# Another Convergence Problem

• Nov 15th 2008, 01:06 PM
RedBarchetta
Another Convergence Problem
Let $\displaystyle \sum\limits_{n = 1}^\infty {a_n }$ be a convergent series of positive terms.

What can be said about the convergence of $\displaystyle \sum\limits_{n = 1}^\infty {\frac{{a_1 + a_2 + \cdots + a_n }} {n}}$ ?

My Attempt:

$\displaystyle \because \sum\limits_{n = 1}^\infty {a_n } = s_n \therefore \sum\limits_{n = 1}^\infty {\frac{{a_1 + a_2 + \cdots + a_n }} {n}} = \sum\limits_{n = 1}^\infty {\frac{{s_n }} {n}} = s_n \sum\limits_{n = 1}^\infty {\frac{1} {n}}$

Therefore, $\displaystyle \sum\limits_{n = 1}^\infty {\frac{{a_1 + a_2 + \cdots + a_n }} {n}}$ is a divergent harmonic series?
• Nov 15th 2008, 01:17 PM
flyingsquirrel
Hi,
Quote:

Originally Posted by RedBarchetta
$\displaystyle \sum\limits_{n = 1}^\infty {\frac{{s_n }} {n}} = s_n \sum\limits_{n = 1}^\infty {\frac{1} {n}}$

(Surprised) You can't do this, $\displaystyle s_n$ depends on $\displaystyle n$ !

Hint : for all $\displaystyle n\geq 1$, $\displaystyle s_n\geq a_1>0$ because $\displaystyle a_k>0$ for all $\displaystyle k\geq 1$.
• Nov 15th 2008, 01:20 PM
Mathstud28
Quote:

Originally Posted by RedBarchetta
Let $\displaystyle \sum\limits_{n = 1}^\infty {a_n }$ be a convergent series of positive terms.

What can be said about the convergence of $\displaystyle \sum\limits_{n = 1}^\infty {\frac{{a_1 + a_2 + \cdots + a_n }} {n}}$ ?

My Attempt:

$\displaystyle \because \sum\limits_{n = 1}^\infty {a_n } = s_n \therefore \sum\limits_{n = 1}^\infty {\frac{{a_1 + a_2 + \cdots + a_n }} {n}} = \sum\limits_{n = 1}^\infty {\frac{{s_n }} {n}} = s_n \sum\limits_{n = 1}^\infty {\frac{1} {n}}$

Therefore, $\displaystyle \sum\limits_{n = 1}^\infty {\frac{{a_1 + a_2 + \cdots + a_n }} {n}}$ is a divergent harmonic series?

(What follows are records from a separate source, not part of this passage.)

(* ===== verification/Programs.v ===== *)
(** * Main programs

    What the programs of [src/map_reduce/main] and [src/src/main] do with their arguments: the
    MapReduce coordinator and worker, the server processes the tester starts, and the programs of
    services that are not in the repository (lock service, primary/backup, view service, [diskv]),
    whose calls are results of the model. *)

From S2P Require Import Prelude Coordinator Daemon.
Local Open Scope Z_scope.

(** ** MapReduce *)

(** [mrcoordinator]: the socket, the inputs and the number of reduce tasks; [None] is the usage
    message and [os.Exit(1)].  The program's name is the first argument. *)
Definition mrcoordinator_args (args : list string) : option (string * list string * Z) :=
  match args with
  | _ :: sock :: f :: files => Some (sock, f :: files, 10)
  | _ => None
  end.

(** The loop of [main]: [cs] is the coordinator at the times when [Done] is called, a second apart.
    The result is how often the loop slept; [None] says that it is still running. *)
Fixpoint mrcoordinator_loop {C} (Done : C -> bool) (cs : list C) : option nat :=
  match cs with
  | [] => None
  | c :: rest => if Done c then Some O else S <$> mrcoordinator_loop Done rest
  end.

(** What [Lookup] finds in a plugin: nothing, a function of the expected type, or something else. *)
Inductive symbol (A : Type) := Absent | Other | Func (f : A).
Arguments Absent {A}. Arguments Other {A}. Arguments Func {A} f.

Record plugin (M R : Type) := mkPlugin { sym_Map : symbol M; sym_Reduce : symbol R }.
Arguments sym_Map {M R}. Arguments sym_Reduce {M R}. Arguments mkPlugin {M R}.

(** [log.Fatalf] when the symbol is missing; the type assertion panics. *)
Definition Lookup {A} (x : symbol A) : go A :=
  match x with Absent => Crash Fatal | Other => Crash Panic | Func f => Ret f end.

Definition loadPlugin {M R} (open : string -> option (plugin M R)) (filename : string) : go (M * R) :=
  match open filename with
  | None => Crash Fatal
  | Some p => mapf ← Lookup (sym_Map p); reducef ← Lookup (sym_Reduce p); Ret (mapf, reducef)
  end.

(** [mrworker]: the socket and the functions [mr.Worker] is called with. *)
Definition mrworker_main {M R} (open : string -> option (plugin M R)) (args : list string) : go (option (string * M * R)) :=
  match args with
  | [_; app; sock] => '(mapf, reducef) ← loadPlugin open app; Ret (Some (sock, mapf, reducef))
  | _ => Ret None
  end.

(** [mrsequential]: the functions and the input files, at least one. *)
Definition mrsequential_loadPlugin {M R} : (string -> option (plugin M R)) -> string -> go (M * R) := loadPlugin.

Definition mrsequential_args {M R} (open : string -> option (plugin M R)) (args : list string)
    : go (option (M * R * list string)) :=
  match args with
  | _ :: app :: f :: files => '(mapf, reducef) ← mrsequential_loadPlugin open app; Ret (Some (mapf, reducef, f :: files))
  | _ => Ret None
  end.

(** ** Server processes *)

(** The server that a daemon program starts. *)
Inductive server_kind := StartKVServer | KVRaftServer | NewRfsrv | NewRSMSrv | ShardGrpServer.

(** [main] of the daemons: [InitDaemon] on the arguments after the program's name; an error is [os.Exit(1)]. *)
Definition daemon_main (k : server_kind) (args : list string) : go (option (server_kind * daemon_args)) :=
  match InitDaemon_args (tail args) with
  | Ret r => Ret (option_map (fun a => (k, a)) r)
  | Crash c => Crash c
  end.

Definition kvsrv1d : list string -> go (option (server_kind * daemon_args)) := daemon_main StartKVServer.
Definition kvraft1d : list string -> go (option (server_kind * daemon_args)) := daemon_main KVRaftServer.
Definition raft1d : list string -> go (option (server_kind * daemon_args)) := daemon_main NewRfsrv.
Definition rsm1d : list string -> go (option (server_kind * daemon_args)) := daemon_main NewRSMSrv.
Definition shardgrp1d : list string -> go (option (server_kind * daemon_args)) := daemon_main ShardGrpServer.

(** ** Programs of services that are not in the repository *)

(** What they do with their services; [None] is the usage message. *)
Inductive lock_call := LockCall (name : string) | UnlockCall (name : string).

Definition lockc_main (args : list string) : option (string * string * lock_call) :=
  match args with
  | [_; op; primary; backup; name] =>
      if decide (op = "-l"%string) then Some (primary, backup, LockCall name)
      else if decide (op = "-u"%string) then Some (primary, backup, UnlockCall name)
      else None
  | _ => None
  end.

(** The two ports and whether this is the primary. *)
Definition lockd_main (args : list string) : option (string * string * bool) :=
  match args with
  | [_; role; primary; backup] =>
      if decide (role = "-p"%string) then Some (primary, backup, true)
      else if decide (role = "-b"%string) then Some (primary, backup, false)
      else None
  | _ => None
  end.

Inductive pb_call := PbGet (key : string) | PbPut (key value : string).

Definition pbc_main (args : list string) : option (string * pb_call) :=
  match args with
  | [_; view; key] => Some (view, PbGet key)
  | [_; view; key; value] => Some (view, PbPut key value)
  | _ => None
  end.

Definition pbd_main (args : list string) : option (string * string) :=
  match args with [_; view; me] => Some (view, me) | _ => None end.

Definition viewd_main (args : list string) : option string :=
  match args with [_; port] => Some port | _ => None end.

(** *** diskvd *)

(** The digits of [strconv.ParseUint]: [None] is a syntax error; a number that is too large ends the
    loop with the greatest value. *)
Fixpoint parse_uint (acc : Z) (s : string) : option Z :=
  match s with
  | EmptyString => Some acc
  | String c s' =>
      d ← digit c;
      let n := 10 * acc + d in if decide (2 ^ 64 <= n) then Some (2 ^ 64 - 1) else parse_uint n s'
  end.

(** The value that [ParseInt] and [Atoi] return, whatever the error, which is ignored. *)
Definition ParseInt (s : string) : Z :=
  let '(neg, ds) := match s with
                    | String "-" s' => (true, s')
                    | String "+" s' => (false, s')
                    | _ => (false, s)
                    end in
  match ds with
  | EmptyString => 0
  | _ =>
      match parse_uint 0 ds with
      | None => 0
      | Some un => if (neg : bool) then Z.max (- 2 ^ 63) (- un) else Z.min (2 ^ 63 - 1) un
      end
  end.

(** [strconv.ParseBool], likewise. *)
Definition ParseBool (s : string) : bool :=
  bool_decide (s ∈ ["1"; "t"; "T"; "true"; "TRUE"; "True"]%string).

Record diskv := mkDiskv {
  dk_gid : Z; dk_masters : list string; dk_replicas : list string; dk_me : Z;
  dk_unreliable : bool; dk_dir : string; dk_restart : bool;
}.

(** The loop over pairs of arguments; a last argument without a value is not looked at. *)
Fixpoint diskvd_flags (args : list string) (c : diskv) : option diskv :=
  match args with
  | a0 :: a1 :: rest =>
      let 'mkDiskv gid masters replicas me unreliable dir restart := c in
      if decide (a0 = "-g"%string) then diskvd_flags rest (mkDiskv (ParseInt a1) masters replicas me unreliable dir restart)
      else if decide (a0 = "-m"%string) then diskvd_flags rest (mkDiskv gid (masters ++ [a1]) replicas me unreliable dir restart)
      else if decide (a0 = "-s"%string) then diskvd_flags rest (mkDiskv gid masters (replicas ++ [a1]) me unreliable dir restart)
      else if decide (a0 = "-i"%string) then diskvd_flags rest (mkDiskv gid masters replicas (ParseInt a1) unreliable dir restart)
      else if decide (a0 = "-u"%string) then diskvd_flags rest (mkDiskv gid masters replicas me (ParseBool a1) dir restart)
      else if decide (a0 = "-d"%string) then diskvd_flags rest (mkDiskv gid masters replicas me unreliable a1 restart)
      else if decide (a0 = "-r"%string) then diskvd_flags rest (mkDiskv gid masters replicas me unreliable dir (ParseBool a1))
      else None
  | _ => Some c
  end.

Definition diskvd_main (args : list string) : option diskv :=
  c ← diskvd_flags (tail args) (mkDiskv (-1) [] [] (-1) false "" false);
  if decide (dk_gid c < 0 \/ dk_me c < 0 \/ (length (dk_masters c) < 1)%nat \/ dk_me c >= Z.of_nat (length (dk_replicas c))
             \/ dk_dir c = ""%string)
  then None else Some c.

(** ** Lemmas *)

Lemma mrcoordinator_loop_spec {C} (Done : C -> bool) cs k :
  mrcoordinator_loop Done cs = Some k
  <-> (exists c, cs !! k = Some c /\ Done c = true) /\ forall i c, (i < k)%nat -> cs !! i = Some c -> Done c = false.
Proof.
  revert k. induction cs as [|c cs IH]; intros k; cbn [mrcoordinator_loop].
  - split; [done|]. by intros [(c&E&_) _].
  - destruct (Done c) eqn:Ec.
    + split; [intros [= <-]; split; [by exists c|lia]|]. intros [_ Hk]. destruct k as [|k]; [done|].
      specialize (Hk O c ltac:(lia) eq_refl). congruence.
    + rewrite fmap_Some. split.
      * intros (k'&Ek%IH&->). destruct Ek as [(d&Ed&Hd) Hk]. split; [by exists d|].
        intros [|i] x Hi; cbn; [by intros [= <-]|]. apply Hk. lia.
      * intros [(d&Ed&Hd) Hk]. destruct k as [|k]; cbn in Ed; [simplify_eq; congruence|]. exists k. split; [|done].
        apply IH. split; [by exists d|]. intros i x Hi. apply (Hk (S i) x). lia.
Qed.

(** A string of digits below [2^64] is read as it stands. *)
Lemma parse_uint_digits s : forall acc z, 0 <= acc -> digits_from acc s = Some z -> z < 2 ^ 64 ->
  parse_uint acc s = Some z /\ acc <= z.
Proof.
  induction s as [|c s IH]; intros acc z Hacc; cbn [digits_from parse_uint]; [intros [= ->]; by split|].
  destruct (digit c) as [d|] eqn:Ed; cbn [mbind option_bind]; [|done]. intros E Hz.
  assert (0 <= d) by (unfold digit in Ed; case_decide; simplify_eq; lia).
  destruct (IH (10 * acc + d) z ltac:(lia) E Hz) as [-> Hle]. rewrite decide_False by lia. split; [done|lia].
Qed.

Lemma ParseInt_Itoa z : 0 <= z < 2 ^ 63 -> ParseInt (Itoa z) = z.
Proof.
  intros Hz. destruct (parse_uint_digits (Itoa z) 0 z ltac:(lia) (digits_Itoa z ltac:(lia)) ltac:(lia)) as [E _].
  assert (has_byte "+" (Itoa z) = false) as Hp by (apply Itoa_lacks; [not_a_digit|lia]).
  pose proof (Itoa_no_dash z ltac:(lia)) as Hm. pose proof (Itoa_nonempty z) as Hne. unfold ParseInt.
  destruct (Itoa z) as [|c s]; [done|]. simpl in Hm, Hp.
  apply orb_false_iff in Hm as [Hm%bool_decide_eq_false _]. apply orb_false_iff in Hp as [Hp%bool_decide_eq_false _].
  assert (match String c s with String "-" s' => (true, s') | String "+" s' => (false, s') | _ => (false, String c s) end
          = (false, String c s)) as ->.
  { destruct c as [[] [] [] [] [] [] [] []]; first [done|by destruct Hm|by destruct Hp]. }
  rewrite E. lia.
Qed.

(** ** Properties *)

(** The command line for a configuration of [diskvd]. *)
Definition bool_text (b : bool) : string := if b then "true" else "false".

Definition diskvd_line (c : diskv) : list string :=
  ["-g"; Itoa (dk_gid c)]%string ++ (dk_masters c ≫= fun m => ["-m"; m]%string)
  ++ (dk_replicas c ≫= fun s => ["-s"; s]%string)
  ++ ["-i"; Itoa (dk_me c); "-u"; bool_text (dk_unreliable c); "-d"; dk_dir c; "-r"; bool_text (dk_restart c)]%string.

(** What [main] asks of a configuration before it starts a server. *)
Definition diskvd_ok (c : diskv) : Prop :=
  0 <= dk_gid c /\ 0 <= dk_me c < Z.of_nat (length (dk_replicas c)) /\ dk_masters c <> [] /\ dk_dir c <> ""%string.

Lemma masters_flags ms : forall rest gid masters replicas me u dir r,
  diskvd_flags ((ms ≫= fun m => ["-m"; m]%string) ++ rest) (mkDiskv gid masters replicas me u dir r)
  = diskvd_flags rest (mkDiskv gid (masters ++ ms) replicas me u dir r).
Proof.
  induction ms as [|m ms IH]; intros; [by rewrite app_nil_r|]. rewrite bind_cons, <-app_assoc. cbn [app diskvd_flags].
  rewrite decide_False, decide_True by done. rewrite IH. by rewrite <-app_assoc.
Qed.

Lemma replicas_flags rs : forall rest gid masters replicas me u dir r,
  diskvd_flags ((rs ≫= fun s => ["-s"; s]%string) ++ rest) (mkDiskv gid masters replicas me u dir r)
  = diskvd_flags rest (mkDiskv gid masters (replicas ++ rs) me u dir r).
Proof.
  induction rs as [|m rs IH]; intros; [by rewrite app_nil_r|]. rewrite bind_cons, <-app_assoc. cbn [app diskvd_flags].
  rewrite !decide_False, decide_True by done. rewrite IH. by rewrite <-app_assoc.
Qed.

Lemma ParseBool_text b : ParseBool (bool_text b) = b.
Proof. by destruct b. Qed.

(** [diskvd] starts exactly the servers it should.  Whatever the arguments, a server that is
    started has a group, an index into its list of replicas, a shard master and a directory; and
    every such configuration whose numbers fit in 64 bits is started from its command line, with all
    of its fields, the replicas and the masters in their order. *)
Theorem diskvd_starts :
  (forall args c, diskvd_main args = Some c -> diskvd_ok c)
  /\ forall prog c, diskvd_ok c -> dk_gid c < 2 ^ 63 -> Z.of_nat (length (dk_replicas c)) < 2 ^ 63 ->
       diskvd_main (prog :: diskvd_line c) = Some c.
Proof.
  split.
  - intros args c. unfold diskvd_main. destruct (diskvd_flags _ _) as [c'|]; [|done]. cbn [mbind option_bind].
    case_decide as Hd; [done|]. intros [= ->]. unfold diskvd_ok. repeat split; [lia..| |].
    + intros E. rewrite E in Hd. cbn in Hd. lia.
    + tauto.
  - intros prog [gid masters replicas me u dir r] (Hg&Hm&Hne&Hd) Hg' Hr. cbn in *.
    unfold diskvd_main, diskvd_line. cbn [tail dk_gid dk_masters dk_replicas dk_me dk_unreliable dk_dir dk_restart app].
    cbn [diskvd_flags]. rewrite decide_True by done. rewrite masters_flags, replicas_flags. cbn [diskvd_flags app].
    repeat match goal with
           | |- context [decide (String "-" ?a = String "-" ?b)] =>
               first [rewrite (decide_True (P := String "-" a = String "-" b)) by reflexivity
                     |rewrite (decide_False (P := String "-" a = String "-" b)) by discriminate]
           end.
    cbn [mbind option_bind dk_gid dk_masters dk_replicas dk_me dk_dir].
    rewrite !ParseInt_Itoa, !ParseBool_text by lia. rewrite decide_False; [done|].
    destruct masters; [done|]. cbn. intuition lia.
Qed.

(** The error of [ParseInt] is not looked at: a group that is not a number is group 0. *)
Example bad_group_is_zero :
  diskvd_main ["diskvd"; "-g"; "7x"; "-m"; "m"; "-s"; "s"; "-i"; "0"; "-d"; "/tmp"]%string
  = Some (mkDiskv 0 ["m"]%string ["s"]%string 0 false "/tmp" false).
Proof. vm_compute. reflexivity. Qed.

Lemma diskvd_starts_witness :
  diskvd_main ["diskvd"; "-g"; "7"; "-m"; "m"; "-s"; "a"; "-s"; "b"; "-i"; "1"; "-u"; "true"; "-d"; "/tmp"; "-r"; "false"]%string
  = Some (mkDiskv 7 ["m"] ["a"; "b"] 1 true "/tmp" false)%string.
Proof.
  apply (proj2 diskvd_starts "diskvd"%string (mkDiskv 7 ["m"] ["a"; "b"] 1 true "/tmp" false)%string).
  - unfold diskvd_ok. cbn. split_and!; [lia|lia|lia|done|done].
  - cbn. lia.
  - cbn. lia.
Defined.
(** ** Lemmas: set-up *)

Lemma max_mem_max alloc : forall srvs i acc,
  0 <= acc -> (forall j s, srvs !! j = Some s -> (exists p, dc s = Some (Answering p)) /\ 0 <= alloc (i + j)%nat < 2 ^ 64) ->
  exists m, max_mem alloc i srvs acc = Ret m /\ acc <= m
    /\ (forall j, (j < length srvs)%nat -> alloc (i + j)%nat <= m)
    /\ (m = acc \/ exists j, (j < length srvs)%nat /\ alloc (i + j)%nat = m).
Proof.
  induction srvs as [|s srvs IH]; intros i acc Hacc Hs; simpl; [exists acc; split_and!; [done|lia|intros; lia|by left]|].
  destruct (Hs 0%nat s eq_refl) as ([p Hp]&Hr). rewrite Nat.add_0_r in Hr. unfold memSize. rewrite Hp. simpl.
  unfold u64. rewrite Z.mod_small by lia. set (a := alloc i) in *.
  destruct (IH (S i) (if decide (a > acc) then a else acc)) as (m&E&Hm&Hall&Hatt).
  { case_decide; lia. }
  { intros j s' Hj. destruct (Hs (S j) s' Hj) as [? H]. by rewrite Nat.add_succ_r in H. }
  exists m. split; [done|]. split; [case_decide; lia|]. split.
  - intros [|j] Hj; [rewrite Nat.add_0_r; fold a; case_decide; lia|]. rewrite Nat.add_succ_r. apply (Hall j). lia.
  - destruct Hatt as [->|(j&Hj&Hmj)].
    + case_decide; [right; exists 0%nat; rewrite Nat.add_0_r; split; [lia|done]|by left].
    + right. exists (S j). rewrite Nat.add_succ_r. split; [lia|done].
Qed.

Definition ops_counted (n : nat) (cfg : Config) : Config := Nat.iter n OpInc cfg.

Lemma counted_ops n cfg : 0 <= c_ops cfg -> c_ops cfg + Z.of_nat n < 2 ^ 31 -> c_ops (ops_counted n cfg) = c_ops cfg + Z.of_nat n.
Proof.
  intros H0 Hn. induction n as [|n IH]; simpl; [lia|]. rewrite IH by lia. unfold OpLog.OpInc. rewrite i32_small by lia. lia.
Qed.

Lemma do_clerks_plain {S} get put cs : forall cfg (s : S),
  do_clerks get put cs (cfg, s) = (ops_counted (length cs) cfg, (plain_calls get put cs s).1, (plain_calls get put cs s).2).
Proof.
  induction cs as [|c cs IH]; intros cfg s; [done|]. cbn [do_clerks plain_calls].
  assert (forall cfg', ops_counted (length cs) (OpInc cfg') = ops_counted (length (c :: cs)) cfg') as Hc by (intros; symmetry; apply Nat.iter_succ_r).
  destruct c as [key|key value version]; simpl.
  - unfold TestClerk_Get. simpl. destruct (get key s) as [s1 r]. rewrite IH, Hc. by destruct (plain_calls get put cs s1).
  - unfold TestClerk_Put. simpl. destruct (put key value version s) as [s1 r]. rewrite IH, Hc. by destruct (plain_calls get put cs s1).
Qed.

(** The loop of [makeTest] gives every server its proxy. *)
Lemma rsm_mksrvs_ok sg : forall is_ ts,
  Forall (fun i => (i < N sg)%nat) is_ -> N sg = length (rt_servers ts) ->
  exists ts', rsm_mksrvs is_ sg ts = Ret ts' /\ rt_config ts' = rt_config ts /\ rt_leader ts' = rt_leader ts
    /\ length (rt_servers ts') = length (rt_servers ts)
    /\ forall i s, g_srvs sg !! i = Some s ->
         rt_servers ts' !! i = if decide (i ∈ is_) then Some (Some (newRSMServer (dc s))) else rt_servers ts !! i.
Proof.
  induction is_ as [|i is_ IH]; intros ts His Hlen; simpl; [by eexists|]. apply list.Forall_cons in His as [Hi His].
  destruct (lookup_lt_is_Some_2 (g_srvs sg) i Hi) as [s Hs]. unfold group_DaemonClnt, index. rewrite Hs. simpl.
  unfold rsm_mksrv. rewrite decide_True by lia. simpl.
  edestruct (IH (mkRsmTest (rt_config ts) (<[i := Some (newRSMServer (dc s))]> (rt_servers ts)) (rt_leader ts) (rt_maxraftstate ts)))
    as (ts'&E&Hc&Hl&Hn&Hall); [done|simpl; by rewrite length_insert|].
  exists ts'. simpl in *. rewrite length_insert in Hn. split_and!; [done..|]. intros j s' Hj. rewrite (Hall j s' Hj).
  destruct (decide (j ∈ is_)); [by rewrite decide_True by set_solver|]. destruct (decide (j = i)) as [->|Hne].
  - rewrite decide_True by set_solver. simplify_eq. apply list_lookup_insert_eq. lia.
  - rewrite decide_False by set_solver. by rewrite list_lookup_insert_ne.
Qed.

Lemma letter_of r : 0 <= r ->
  exists c, String.get (Z.to_nat (r `rem` Z.of_nat (String.length letterBytes))) letterBytes = Some c /\ has_byte c letterBytes = true.
Proof.
  intros Hr. assert (forall i, (i < 52)%nat -> exists c, String.get i letterBytes = Some c /\ has_byte c letterBytes = true) as Hall.
  { intros i Hi. do 52 (destruct i as [|i]; [eexists; split; reflexivity|]). lia. }
  apply Hall. change (Z.of_nat (String.length letterBytes)) with 52. pose proof (Z.rem_bound_pos r 52). lia.
Qed.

What about this $\displaystyle \sum_{n=1}^{\infty}\frac{a_1+a_2+\cdots+a_n}{n}\si m\sum_{n=1}^{\infty}\frac{a_n}{n}\leqslant\sum_{n= 1}^{\infty}a_n$
• Nov 15th 2008, 01:30 PM
flyingsquirrel
Quote:

Originally Posted by Mathstud28
$\displaystyle \sum_{n=1}^{\infty}\frac{a_1+a_2+\cdots+a_n}{n}\si m\sum_{n=1}^{\infty}\frac{a_n}{n}$

What do you mean by $\displaystyle \sim$ ?
• Nov 15th 2008, 05:34 PM
Mathstud28
Quote:

Originally Posted by flyingsquirrel
What do you mean by $\displaystyle \sim$ ?

Sorry, I misread the problem. But here is how I would present the solution

Since this is a decreasing sequence of positive numbers let us apply Cauchy 'sCondensation test.

$\displaystyle \sum_{n=1}^{\infty}\sum_{k=1}^{n}a_k\frac{1}{n}$ converges iff $\displaystyle \sum_{n=1}^{n}2^n\cdot\sum_{k=1}^{2n}a_k\frac{1}{2 ^n}=\sum_{n=1}^{\infty}\sum_{k=1}^{2^n}a_k$ converges. From there it should be pretty obvious what the answer is.